Gericht: Oberlandesgericht Hamm
Urteil verkündet am 05.04.2006
Aktenzeichen: 20 U 197/05
Rechtsgebiete: ZPO


Vorschriften:

ZPO § 538 Abs. 1 Satz 1 Nr. 1
Diese Entscheidung enthält keinen zur Veröffentlichung bestimmten Leitsatz.
Tenor:

Die Berufung der Klägerin gegen das am 30.06.2005 verkündete Urteil der 2. Zivilkammer des Landgerichts Dortmund wird zurückgewiesen.

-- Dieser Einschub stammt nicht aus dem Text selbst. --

(* ===== verification/Ssrf.v ===== *)
(** * Outbound requests

    The guard of [net/ssrf.rs] against requests to internal addresses: the
    address classes, the name resolvers of the two clients, and the checks
    of a URL.  Addresses are 32- and 128-bit integers, as the octets and
    segments of [std::net] in network order; their textual form is read as
    [IpAddr::from_str] does.  The [url] crate is a parameter: a function from
    a text to the parts of a URL the code asks for; DNS is another. *)
From S2P Require Import Prelude.

(** ** Addresses *)

Inductive IpAddr := V4 (a : Z) | V6 (a : Z).
#[export] Instance ip_eq_dec : EqDecision IpAddr.
Proof. solve_decision. Defined.

(** [octets()[i]] and [segments()[i]] *)
Definition octet (a i : Z) : Z := Z.land (Z.shiftr a (8 * (3 - i))) 0xff.
Definition segment (a i : Z) : Z := Z.land (Z.shiftr a (16 * (7 - i))) 0xffff.

(** The tests of [Ipv4Addr] and [Ipv6Addr]. *)
Definition v4_is_loopback (a : Z) : bool := (octet a 0 =? 127)%Z.
Definition v4_is_private (a : Z) : bool :=
  ((octet a 0 =? 10) || (octet a 0 =? 172) && ((16 <=? octet a 1) && (octet a 1 <=? 31)) ||
   (octet a 0 =? 192) && (octet a 1 =? 168))%Z.
Definition v4_is_link_local (a : Z) : bool := ((octet a 0 =? 169) && (octet a 1 =? 254))%Z.
Definition v4_is_broadcast (a : Z) : bool := (a =? 0xffffffff)%Z.
Definition v4_is_multicast (a : Z) : bool := ((224 <=? octet a 0) && (octet a 0 <=? 239))%Z.
Definition v6_is_loopback (a : Z) : bool := (a =? 1)%Z.
Definition v6_is_multicast (a : Z) : bool := (Z.land (segment a 0) 0xff00 =? 0xff00)%Z.
Definition to_ipv4_mapped (a : Z) : option Z :=
  if (Z.shiftr a 32 =? 0xffff)%Z then Some (Z.land a 0xffffffff) else None.

Definition is_cgnat (a : Z) : bool := ((octet a 0 =? 100) && (Z.land (octet a 1) 0xC0 =? 64))%Z.

(* @src opex-core/src/net/ssrf.rs 103-112 is_private_ip *)
Definition is_private_v4 (a : Z) : bool :=
  v4_is_loopback a || v4_is_private a || v4_is_link_local a || v4_is_broadcast a || v4_is_multicast a ||
  (a =? 0)%Z || is_cgnat a.
(* @src opex-core/src/net/ssrf.rs 118-130 is_private_ip *)
Definition is_private_v6 (a : Z) : bool :=
  v6_is_loopback a || (a =? 0)%Z || v6_is_multicast a ||
  (Z.land (segment a 0) 0xfe00 =? 0xfc00)%Z || (Z.land (segment a 0) 0xffc0 =? 0xfe80)%Z ||
  ((segment a 0 =? 0x2001) && (segment a 1 =? 0))%Z || (segment a 0 =? 0x2002)%Z.
(* @src opex-core/src/net/ssrf.rs 101-132 is_private_ip *)
Definition is_private_ip (ip : IpAddr) : bool :=
  match ip with
  | V4 a => is_private_v4 a
  | V6 a => match to_ipv4_mapped a with Some v4 => is_private_v4 v4 | None => is_private_v6 a end
  end.

(* @src opex-core/src/net/ssrf.rs 143-150 is_dangerous_ip *)
Definition is_dangerous_v4 (a : Z) : bool :=
  v4_is_loopback a || v4_is_link_local a || v4_is_broadcast a || v4_is_multicast a || (a =? 0)%Z || is_cgnat a.
(* @src opex-core/src/net/ssrf.rs 141-161 is_dangerous_ip *)
Definition is_dangerous_ip (ip : IpAddr) : bool :=
  match ip with
  | V4 a => is_dangerous_v4 a
  | V6 a =>
      match to_ipv4_mapped a with
      | Some v4 => is_dangerous_v4 v4
      | None => v6_is_loopback a || (a =? 0)%Z || v6_is_multicast a || (Z.land (segment a 0) 0xffc0 =? 0xfe80)%Z
      end
  end.

(** ** The text of an address: [IpAddr::from_str] *)

(** A number of at most [max] digits below [bound], and the rest. *)
Fixpoint read_digits (radix : Z) (max : nat) (acc : Z) (s : str) : Z * nat * str :=
  match max, s with
  | S max', c :: s' =>
      match hex_val c with
      | Some d => if (d <? radix)%Z
                  then let '(v, n, r) := read_digits radix max' (acc * radix + d)%Z s' in (v, S n, r)
                  else (acc, O, s)
      | None => (acc, O, s)
      end
  | _, _ => (acc, O, s)
  end.
(** [read_number]: the text may not go on with another digit. *)
Definition read_number (radix : Z) (max : nat) (bound : Z) (zero_prefix : bool) (s : str) : option (Z * str) :=
  let '(v, n, r) := read_digits radix max 0 s in
  let more := match r with c :: _ => match hex_val c with Some d => (d <? radix)%Z | None => false end | [] => false end in
  if (n =? 0) || (bound <=? v)%Z || more then None else
  if negb zero_prefix && starts_with (bs "0") s && (1 <? n) then None else Some (v, r).

Definition read_sep (sep : ascii) (i : nat) (s : str) : option str :=
  if i =? 0 then Some s else strip_prefix [sep] s.
Fixpoint read_octets (k i : nat) (acc : Z) (s : str) : option (Z * str) :=
  match k with
  | O => Some (acc, s)
  | S k' =>
      s ← read_sep "." i s; '(v, s) ← read_number 10 3 256 false s; read_octets k' (S i) (acc * 256 + v)%Z s
  end.
Definition read_ipv4 (s : str) : option (Z * str) := read_octets 4 0 0 s.

(** Up to [limit] groups; whether an IPv4 address ended them. *)
Fixpoint read_groups (left i : nat) (s : str) : list Z * bool * str :=
  match left with
  | O => ([], false, s)
  | S left' =>
      let v4 := if 1 <? left then s ← read_sep ":" i s; read_ipv4 s else None in
      match v4 with
      | Some (a, r) => ([Z.shiftr a 16; Z.land a 0xffff], true, r)
      | None =>
          match s' ← read_sep ":" i s; read_number 16 4 65536 true s' with
          | Some (g, r) => let '(gs, b, r') := read_groups left' (S i) r in (g :: gs, b, r')
          | None => ([], false, s)
          end
      end
  end.
Definition of_segments (gs : list Z) : Z := foldl (λ a g, a * 65536 + g)%Z 0%Z gs.
Definition read_ipv6 (s : str) : option (Z * str) :=
  let '(head, head_v4, r) := read_groups 8 0 s in
  if length head =? 8 then Some (of_segments head, r) else
  if head_v4 : bool then None else
  r ← strip_prefix (bs "::") r;
  let '(tail, _, r) := read_groups (7 - length head) 0 r in
  Some (of_segments (head ++ replicate (8 - length head - length tail) 0%Z ++ tail), r).
Definition parse_ip (s : str) : option IpAddr :=
  match read_ipv4 s with
  | Some (a, []) => if length s <=? 15 then Some (V4 a) else None
  | _ => match read_ipv6 s with Some (a, []) => Some (V6 a) | _ => None end
  end.

Example parse_ip_ex :
  parse_ip (bs "127.0.0.1") = Some (V4 0x7f000001) ∧ parse_ip (bs "::1") = Some (V6 1) ∧
  parse_ip (bs "::ffff:10.0.0.1") = Some (V6 0xffff0a000001) ∧ parse_ip (bs "01.2.3.4") = None ∧
  parse_ip (bs "2606:4700:4700::1111") = Some (V6 0x26064700470000000000000000001111) ∧
  parse_ip (bs "256.1.1.1") = None ∧ parse_ip (bs "[::1]") = None ∧ parse_ip (bs "::1.2.3.4:5") = None ∧
  parse_ip (bs "1:2:3:4:5:6:7:8") = Some (V6 0x00010002000300040005000600070008) ∧ parse_ip (bs "localhost") = None.
Proof. vm_compute. repeat split. Qed.

(** ** URLs *)

Inductive Host := Domain (d : str) | HostV4 (a : Z) | HostV6 (a : Z).
Record Url := mkUrl {
  scheme : str;
  host : option Host;                  (** [Url::host] *)
  host_str : option str;               (** [Url::host_str] *)
  port_or_known_default : option Z }.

Die Kosten der Berufung trägt die Klägerin.

Das Urteil ist vorläufig vollstreckbar.

Der Klägerin wird nachgelassen, die Zwangsvollstreckung durch Sicherheitsleistung in Höhe von 110 % des nach dem Urteil vollstreckbaren Betrages abzuwenden, sofern nicht die Beklagte zuvor Sicherheit in Höhe von 110 % des beizutreibenden Betrages erbringt.

Gründe:

I.

Die Klägerin begehrt aus einer bei der Beklagten genommenen Hausratversicherung Zahlung von 61.950 EUR nebst Zinsen.

Sie hat behauptet, unbekannte Täter (mindestens zwei) seien in der Nacht des 17./18.05.2003 in das von ihr bewohnte Haus eingebrochen und hätten sie, als sie gegen 01.00 h das Haus betreten habe, überwältigt und gefesselt. U.a. hätten die Täter dann einen Tresorschlüssel aus ihrer der Klägerin Handtasche genommen, den Tresor aufgeschlossen und daraus Bargeld in Höhe von 26.500 EUR sowie Schmuck entwendet. Auch am Körper getragene Wertgegenstände (Schmuck, Armbanduhr) sowie ein Mobiltelefon seien gestohlen worden. Der Barbetrag sowie der Wert des Schmucks und des Telefons beliefen sich auf die Klagesumme.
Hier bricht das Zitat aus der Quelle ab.